The UMR poll for the Auckland super-city mayoral race is interesting reading. The headline difference (PDF) of 11% towards Len Brown over John Banks has been extensively reported. The poll of 482 people, while small, is even more interesting when you see the breakdown of figures – and a lot worse for John Banks. The samples are small and therefore should be treated with considerable caution.
From the basis of the polling I’ve helped with over the last 20 years, and in particular with a knowledge of groups that vote in local body elections, some things stand out to me.
Predictably the best area results for John Banks are around Central Auckland, West Auckland, and on the North Shore where he trails Len Brown by only a few percentage points. However there are wide margins to Len Brown in the South, East, and the Rodney/Franklin edge areas.
The under-30’s, who aren’t great voters in local elections, favour John Banks by a few percent. However in all older age groups who do tend to vote in local elections considerably favour Len Brown.
As usual, males tend to have earlier decisions. However there is a very similar separation between the genders.
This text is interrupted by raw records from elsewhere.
Lemma reduced_le n b : 1 <= n -> reduced n b <= n.
Proof.
  intros. unfold reduced.
  assert (Z.of_nat n / b <= Z.of_nat n)%Z; [|lia].
  Z.div_mod_to_equations. nia.
Qed.

Lemma reduced_one n : 1 <= n -> reduced n 1 = n.
Proof. intros. unfold reduced. rewrite Z.div_1_r. lia. Qed.

Lemma reduced_small n b : (Z.of_nat n < b)%Z -> reduced n b = 1.
Proof.
  intros. unfold reduced. rewrite Z.div_small by lia. reflexivity.
Qed.

Lemma cell_lt n b k : k < n -> cell n b k < reduced n b.
Proof. intros. apply nearest_lt; [apply reduced_pos|done]. Qed.

Lemma cell_source_lt n b k : k < n -> cell_source n b k < n.
Proof. intros. apply nearest_lt; [lia|by apply cell_lt]. Qed.



Lemma cell_source_one n k : k < n -> cell_source n 1 k = k.
Proof.
  intros. unfold cell_source, cell.
  rewrite reduced_one by lia. by rewrite !nearest_same by lia.
Qed.

Lemma cell_small n b k : (Z.of_nat n < b)%Z -> k < n -> cell n b k = 0.
Proof.
  intros. unfold cell. rewrite reduced_small by done.
  rewrite nearest_off_tie by (rewrite Nat.mod_small; lia).
  unfold centre_sample. apply Nat.div_small. lia.
Qed.

Lemma cell_divisible n b k :
  (0 < b)%Z -> (Z.of_nat n mod b = 0)%Z -> k < n ->
  cell n b k = k / Z.to_nat b.
Proof.
  intros Hb Hmod Hk. unfold cell, reduced.
  apply Z.mod_divide in Hmod as [q Hq]; [|lia].
  rewrite Hq, Z.div_mul by lia.
  assert (1 <= q)%Z by nia.
  rewrite Z.max_r by lia.
  set (c := Z.to_nat b). set (t := Z.to_nat q).
  assert (n = t * c) as -> by (unfold t, c; nia).
  assert (0 < c) by (unfold c; lia).
  assert (0 < t) by (unfold t; lia).
  pose proof (Nat.mod_upper_bound k c).
  pose proof (Nat.div_mod_eq k c).
  assert (2 * (t * c) * (k / c) < (2 * k + 1) * t) by nia.
  assert ((2 * k + 1) * t < 2 * (t * c) * S (k / c)) by nia.
  destruct (between_multiples (t * c) (k / c) ((2 * k + 1) * t))
    as [Hdiv Hmod]; [done|done|].
  by rewrite nearest_off_tie.
Qed.
(** * Shallow embedding of turbo/shards/state_cache.go

    The LRU state cache of turbo-geth: three kinds of cache items kept in
    two B-trees ([readWrites], [writes]) and in two binary heaps that share
    one backing slice ([readQueue] grows from the left, [writeQueue] from
    the right).

    Memory model.  Cache items are Go pointers ([&aci], [&sci], [&cci]);
    they are modelled as indices into an explicit [store] so that the
    aliasing between the B-trees, the heap slice and the item's own
    [queuePos] field is kept.  The shared slice [heapItems] is one list of
    [option ptr] ([None] is a nil interface value).  A Go panic (explicit
    [panic], nil method call, index out of range) is [None] in the
    state/error monad [M]. *)

From Stdlib Require Import ZArith List Bool Lia Strings.Byte.
Import ListNotations.

Open Scope Z_scope.

(** ** Flags *)

Definition ModifiedFlag : Z := 1.
Definition DeletedFlag : Z := 2.

(** ** Byte arrays

    [common.Address] is a 20-byte array and [common.Hash] a 32-byte array;
    [copy(dst[:], src)] copies [min(len dst, len src)] bytes. *)

Definition bytes := list Byte.byte.

Definition go_copy (dst src : bytes) : bytes :=
  firstn (length dst) src ++ skipn (length src) dst.

Definition zeroAddress : bytes := repeat Byte.x00 20.
Definition zeroHash : bytes := repeat Byte.x00 32.

(** [bytes.Compare]: lexicographic, a proper prefix sorts first. *)
Fixpoint bytes_Compare (a b : bytes) : comparison :=
  match a, b with
  | [], [] => Eq
  | [], _ :: _ => Lt
  | _ :: _, [] => Gt
  | x :: a', y :: b' =>
      match N.compare (Byte.to_N x) (Byte.to_N y) with
      | Eq => bytes_Compare a' b'
      | c => c
      end
  end.

(** ** accounts.Account

    Modelled from the spec: [accounts.Account] (core/types/accounts, not
    under src/) is an opaque value type with a copy hook ([Copy]) and a
    reset to the empty account ([Reset]). *)

Record Account := mkAccount {
  Nonce : N;
  Balance : N;
  Incarnation : N
}.

Definition emptyAccount : Account := mkAccount 0 0 0.

(** ** Cache items

    The three Go structs [AccountCacheItem], [StorageCacheItem] and
    [CodeCacheItem] share the fields [sequence], [queuePos] and [flags];
    their own fields are the [ItemBody].  [code] is a Go slice: [None] is
    the nil slice. *)

Inductive ItemBody :=
| AccountBody (address : bytes) (account : Account)
| StorageBody (address : bytes) (incarnation : N) (location : bytes) (value : bytes)
| CodeBody (address : bytes) (code : option bytes).

Record CacheItem := mkItem {
  body : ItemBody;
  sequence : Z;
  queuePos : Z;
  flags : Z
}.

Definition ptr := nat.

(** ** Less (btree.Item) *)

Definition body_Less (a b : ItemBody) : bool :=
  match a, b with
  | AccountBody aa _, AccountBody ba _ =>
      match bytes_Compare aa ba with Lt => true | _ => false end
  | AccountBody aa _, StorageBody ba _ _ _ =>
      match bytes_Compare aa ba with Eq => true | Lt => true | Gt => false end
  | AccountBody aa _, CodeBody ba _ =>
      match bytes_Compare aa ba with Eq => true | Lt => true | Gt => false end
  | StorageBody aa _ _ _, AccountBody ba _ =>
      match bytes_Compare aa ba with Eq => false | Lt => true | Gt => false end
  | StorageBody aa ai al _, StorageBody ba bi bl _ =>
      match bytes_Compare aa ba with
      | Eq =>
          if N.eqb ai bi
          then match bytes_Compare al bl with Lt => true | _ => false end
          else N.ltb ai bi
      | Lt => true
      | Gt => false
      end
  | StorageBody aa _ _ _, CodeBody ba _ =>
      match bytes_Compare aa ba with Eq => false | Lt => true | Gt => false end
  | CodeBody aa _, AccountBody ba _ =>
      match bytes_Compare aa ba with Eq => false | Lt => true | Gt => false end
  | CodeBody aa _, StorageBody ba _ _ _ =>
      match bytes_Compare aa ba with Eq => true | Lt => true | Gt => false end
  | CodeBody aa _, CodeBody ba _ =>
      match bytes_Compare aa ba with Lt => true | _ => false end
  end.

Definition HasFlag (it : CacheItem) (flag : Z) : bool :=
  negb (Z.land (flags it) flag =? 0).

(** ** StateCache *)

Record StateCache := mkStateCache {
  store : list CacheItem;          (* the items the pointers refer to *)
  readWrites : list ptr;           (* B-tree, in order *)
  writes : list ptr;               (* B-tree, in order *)
  heapItems : list (option ptr);   (* readQueue.items == writeQueue.items *)
  readEnd : Z;                     (* readQueue.end *)
  writeStart : Z;                  (* writeQueue.start *)
  limitReads : Z;
  limitWrites : Z;
  scSequence : Z                   (* sc.sequence *)
}.

(** ** The state/panic monad *)

Definition M (A : Type) := StateCache -> option (A * StateCache).

Definition ret {A} (a : A) : M A := fun s => Some (a, s).
Definition bind {A B} (m : M A) (k : A -> M B) : M B :=
  fun s => match m s with None => None | Some (a, s') => k a s' end.
Definition panic {A} : M A := fun _ => None.
Definition getS : M StateCache := fun s => Some (s, s).
Definition putS (s : StateCache) : M unit := fun _ => Some (tt, s).
Definition lift {A} (o : option A) : M A :=
  fun s => match o with None => None | Some a => Some (a, s) end.

Notation "x <- m ;; k" := (bind m (fun x => k))
  (at level 61, m at next level, right associativity).
Notation "m ;;; k" := (bind m (fun _ => k))
  (at level 61, right associativity).

Definition with_store (s : StateCache) (st : list CacheItem) : StateCache :=
  mkStateCache st (readWrites s) (writes s) (heapItems s) (readEnd s)
    (writeStart s) (limitReads s) (limitWrites s) (scSequence s).
Definition with_readWrites (s : StateCache) (t : list ptr) : StateCache :=
  mkStateCache (store s) t (writes s) (heapItems s) (readEnd s)
    (writeStart s) (limitReads s) (limitWrites s) (scSequence s).
Definition with_writes (s : StateCache) (t : list ptr) : StateCache :=
  mkStateCache (store s) (readWrites s) t (heapItems s) (readEnd s)
    (writeStart s) (limitReads s) (limitWrites s) (scSequence s).
Definition with_heapItems (s : StateCache) (h : list (option ptr)) : StateCache :=
  mkStateCache (store s) (readWrites s) (writes s) h (readEnd s)
    (writeStart s) (limitReads s) (limitWrites s) (scSequence s).
Definition with_readEnd (s : StateCache) (e : Z) : StateCache :=
  mkStateCache (store s) (readWrites s) (writes s) (heapItems s) e
    (writeStart s) (limitReads s) (limitWrites s) (scSequence s).
Definition with_writeStart (s : StateCache) (w : Z) : StateCache :=
  mkStateCache (store s) (readWrites s) (writes s) (heapItems s) (readEnd s)
    w (limitReads s) (limitWrites s) (scSequence s).
Definition with_scSequence (s : StateCache) (q : Z) : StateCache :=
  mkStateCache (store s) (readWrites s) (writes s) (heapItems s) (readEnd s)
    (writeStart s) (limitReads s) (limitWrites s) q.

(** *** Pointers *)

Definition deref (p : ptr) : M CacheItem :=
  s <- getS ;; lift (nth_error (store s) p).

Fixpoint replace_nth {A} (l : list A) (n : nat) (x : A) : list A :=
  match l, n with
  | [], _ => []
  | _ :: l', O => x :: l'
  | y :: l', S n' => y :: replace_nth l' n' x
  end.

Definition update (p : ptr) (f : CacheItem -> CacheItem) : M unit :=
  it <- deref p ;;
  s <- getS ;; putS (with_store s (replace_nth (store s) p (f it))).

(** [new(T)] / a local variable whose address escapes. *)
Definition alloc (it : CacheItem) : M ptr :=
  s <- getS ;;
  putS (with_store s (store s ++ [it])) ;;; ret (length (store s)).

Definition SetSequence (p : ptr) (q : Z) : M unit :=
  update p (fun it => mkItem (body it) q (queuePos it) (flags it)).
Definition SetQueuePos (p : ptr) (pos : Z) : M unit :=
  update p (fun it => mkItem (body it) (sequence it) pos (flags it)).
(** [existing.flags = f] *)
Definition SetFlagsTo (p : ptr) (f : Z) : M unit :=
  update p (fun it => mkItem (body it) (sequence it) (queuePos it) f).
(** [ClearFlags]: [flags &^= f] *)
Definition ClearFlags (p : ptr) (f : Z) : M unit :=
  update p (fun it => mkItem (body it) (sequence it) (queuePos it)
                        (Z.land (flags it) (Z.lnot f))).
(** [SetFlags]: [flags |= f] (methods of all three item types; not called
    by the cache itself). *)
Definition SetFlags (p : ptr) (f : Z) : M unit :=
  update p (fun it => mkItem (body it) (sequence it) (queuePos it) (Z.lor (flags it) f)).
Definition SetBody (p : ptr) (b : ItemBody) : M unit :=
  update p (fun it => mkItem b (sequence it) (queuePos it) (flags it)).
Definition GetSequence (p : ptr) : M Z := it <- deref p ;; ret (sequence it).
Definition GetQueuePos (p : ptr) : M Z := it <- deref p ;; ret (queuePos it).

(** Method call on an interface value read out of the heap slice: a nil
    interface value panics. *)
Definition nonnil (o : option ptr) : M ptr := lift o.

(** *** Slice indexing: out of range panics *)

Definition slice_get {A} (l : list A) (i : Z) : M A :=
  if i <? 0 then panic else lift (nth_error l (Z.to_nat i)).

Definition slice_set {A} (l : list A) (i : Z) (x : A) : M (list A) :=
  if (i <? 0) || (Z.of_nat (length l) <=? i) then panic
  else ret (replace_nth l (Z.to_nat i) x).

Definition heap_get (i : Z) : M (option ptr) :=
  s <- getS ;; slice_get (heapItems s) i.
Definition heap_set (i : Z) (x : option ptr) : M unit :=
  s <- getS ;; h <- slice_set (heapItems s) i x ;;
  putS (with_heapItems s h).

(** ** The two heaps (ReadHeap, WriteHeap) and container/heap *)

(** heap.Interface: the methods container/heap calls. *)
Record HeapInterface := {
  hLen : M Z;
  hLess : Z -> Z -> M bool;
  hSwap : Z -> Z -> M unit;
  hPush : ptr -> M unit;
  hPop : M (option ptr)
}.

(** ReadHeap: [items[0..end)] *)
Definition ReadHeap_Len : M Z := s <- getS ;; ret (readEnd s).

Definition ReadHeap_Less (i j : Z) : M bool :=
  a <- heap_get i ;; pa <- nonnil a ;; sa <- GetSequence pa ;;
  b <- heap_get j ;; pb <- nonnil b ;; sb <- GetSequence pb ;;
  ret (sa <? sb).

Definition ReadHeap_Swap (i j : Z) : M unit :=
  a <- heap_get i ;; pa <- nonnil a ;; SetQueuePos pa j ;;;
  b <- heap_get j ;; pb <- nonnil b ;; SetQueuePos pb i ;;;
  xi <- heap_get i ;; xj <- heap_get j ;;
  heap_set i xj ;;; heap_set j xi.

Definition ReadHeap_Push (x : ptr) : M unit :=
  s <- getS ;; heap_set (readEnd s) (Some x) ;;;
  s' <- getS ;; putS (with_readEnd s' (readEnd s' + 1)).

Definition ReadHeap_Pop : M (option ptr) :=
  s <- getS ;; putS (with_readEnd s (readEnd s - 1)) ;;;
  s' <- getS ;; heap_get (readEnd s').

Definition readQueue : HeapInterface :=
  {| hLen := ReadHeap_Len; hLess := ReadHeap_Less; hSwap := ReadHeap_Swap;
     hPush := ReadHeap_Push; hPop := ReadHeap_Pop |}.

(** WriteHeap: [items[start..len)], heap index [i] at array index
    [len(items) - 1 - i]. *)
Definition heapLen (s : StateCache) : Z := Z.of_nat (length (heapItems s)).

Definition WriteHeap_Len : M Z := s <- getS ;; ret (heapLen s - writeStart s).

Definition WriteHeap_Less (i j : Z) : M bool :=
  s <- getS ;; let l := heapLen s - 1 in
  a <- heap_get (l - i) ;; pa <- nonnil a ;; sa <- GetSequence pa ;;
  b <- heap_get (l - j) ;; pb <- nonnil b ;; sb <- GetSequence pb ;;
  ret (sa <? sb).

(** As written in the source: the queue positions are set on
    [wh.items[i]] and [wh.items[j]] before [i] and [j] are reflected. *)
Definition WriteHeap_Swap (i j : Z) : M unit :=
  a <- heap_get i ;; pa <- nonnil a ;; SetQueuePos pa j ;;;
  b <- heap_get j ;; pb <- nonnil b ;; SetQueuePos pb i ;;;
  s <- getS ;; let l := heapLen s - 1 in
  let i' := l - i in let j' := l - j in
  xi <- heap_get i' ;; xj <- heap_get j' ;;
  heap_set i' xj ;;; heap_set j' xi.

Definition WriteHeap_Push (x : ptr) : M unit :=
  s <- getS ;; putS (with_writeStart s (writeStart s - 1)) ;;;
  s' <- getS ;; heap_set (writeStart s') (Some x).

Definition WriteHeap_Pop : M (option ptr) :=
  s <- getS ;; putS (with_writeStart s (writeStart s + 1)) ;;;
  s' <- getS ;; heap_get (writeStart s' - 1).

Definition writeQueue : HeapInterface :=
  {| hLen := WriteHeap_Len; hLess := WriteHeap_Less; hSwap := WriteHeap_Swap;
     hPush := WriteHeap_Push; hPop := WriteHeap_Pop |}.

(** container/heap.  The loops of [up] and [down] run at most [j + 1]
    resp. [n + 1] times (the index strictly decreases towards 0 resp.
    strictly increases below [n]); that bound is the fuel. *)

Fixpoint up_loop (h : HeapInterface) (fuel : nat) (j : Z) : M unit :=
  match fuel with
  | O => ret tt
  | S f =>
      let i := Z.quot (j - 1) 2 in
      if i =? j then ret tt else
      lt <- hLess h j i ;;
      if negb lt then ret tt else
      hSwap h i j ;;; up_loop h f i
  end.

Definition up (h : HeapInterface) (j : Z) : M unit :=
  up_loop h (S (Z.to_nat j)) j.

Fixpoint down_loop (h : HeapInterface) (fuel : nat) (i n : Z) : M Z :=
  match fuel with
  | O => ret i
  | S f =>
      let j1 := 2 * i + 1 in
      if (n <=? j1) || (j1 <? 0) then ret i else
      j <- (let j2 := j1 + 1 in
            if j2 <? n then (lt <- hLess h j2 j1 ;; ret (if lt then j2 else j1))
            else ret j1) ;;
      lt <- hLess h j i ;;
      if negb lt then ret i else
      hSwap h i j ;;; down_loop h f j n
  end.

Definition down (h : HeapInterface) (i0 n : Z) : M bool :=
  i <- down_loop h (S (Z.to_nat n)) i0 n ;; ret (i0 <? i).

Fixpoint init_loop (h : HeapInterface) (k : nat) (n : Z) : M unit :=
  match k with
  | O => ret tt
  | S k' => down h (Z.of_nat k') n ;;; init_loop h k' n
  end.

Definition heap_Init (h : HeapInterface) : M unit :=
  n <- hLen h ;; init_loop h (Z.to_nat (Z.quot n 2)) n.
John Banks is not favoured by either gender.
Occupational groups (with really small sample sizes) show a distinct preference to John Banks in service and sales workers and equal in blue collar. Neither group are strong local body voters. In the groups that do tend to vote, Len Brown has a solid lead.
The income sample appears to be over sampled at the higher and lower income levels. However, the best result for John Banks is in the lower economic groups and that is marginal below Len Brown. This is the income level least likely to vote in local body elections.
In the end, there is only one poll that actually counts. That is the vote late next year. However John Banks must be worried that he his best support is amongst the groups least likely to post their votes. That probably explains this observation by Brian Rudman :-
Mr Banks has tried to brush this setback aside, calling it a “shonky” survey by Labour Party pollsters and arguing that “no one really believes that a Labour candidate for the Auckland mayoralty can be that far ahead, with the National Party in Auckland 30 points ahead of Labour in every poll across Greater Auckland.”
But if that is so, why has he refused to reveal the results of his own polling “of 1500 people over two to three nights”. A survey conducted by the presumably non-shonky National Party pollster David Farrar.
The problem for John Banks is that he has strong name recognition. But he also has a very strong detestation ranking amongst people like myself. This is because, in my opinion, he is a do-nothing mayor who appears more concerned with where his mayoral car is parked than tackling the serious issues that Auckland has.
John Banks tenures in office have been marked more by a divide and rule approach to factionalism in the council and less by an ability to get the council working together. The extensive powers of the mayor under the super-city will mean that approach will grid-lock the decision making process in the city. This is a common perception across people who follow Auckland City local politics.
It appears that Len Browns decision to declare early is paying dividends. He is obviously picking up name recognition across the city. In April he was only on 6% to John Banks 17% amongst a wider group of possible candidates for Auckland mayor.
John Banks has usually won by encouraging people more liberal than himself to throw their hat into the ring and therefore splitting the vote to allow him to win. But so far this shows all the signs of being a two horse race. He must be praying that there is a split on the left/moderate vote. That appears to be one of the more stupid things that the left can do at present – but it has happened in the past.
There is a lot of work for the left to do between now and October 9th. There is 28% in the unsure, neither, and don’t know groups (not to mention the people who didn’t answer at all).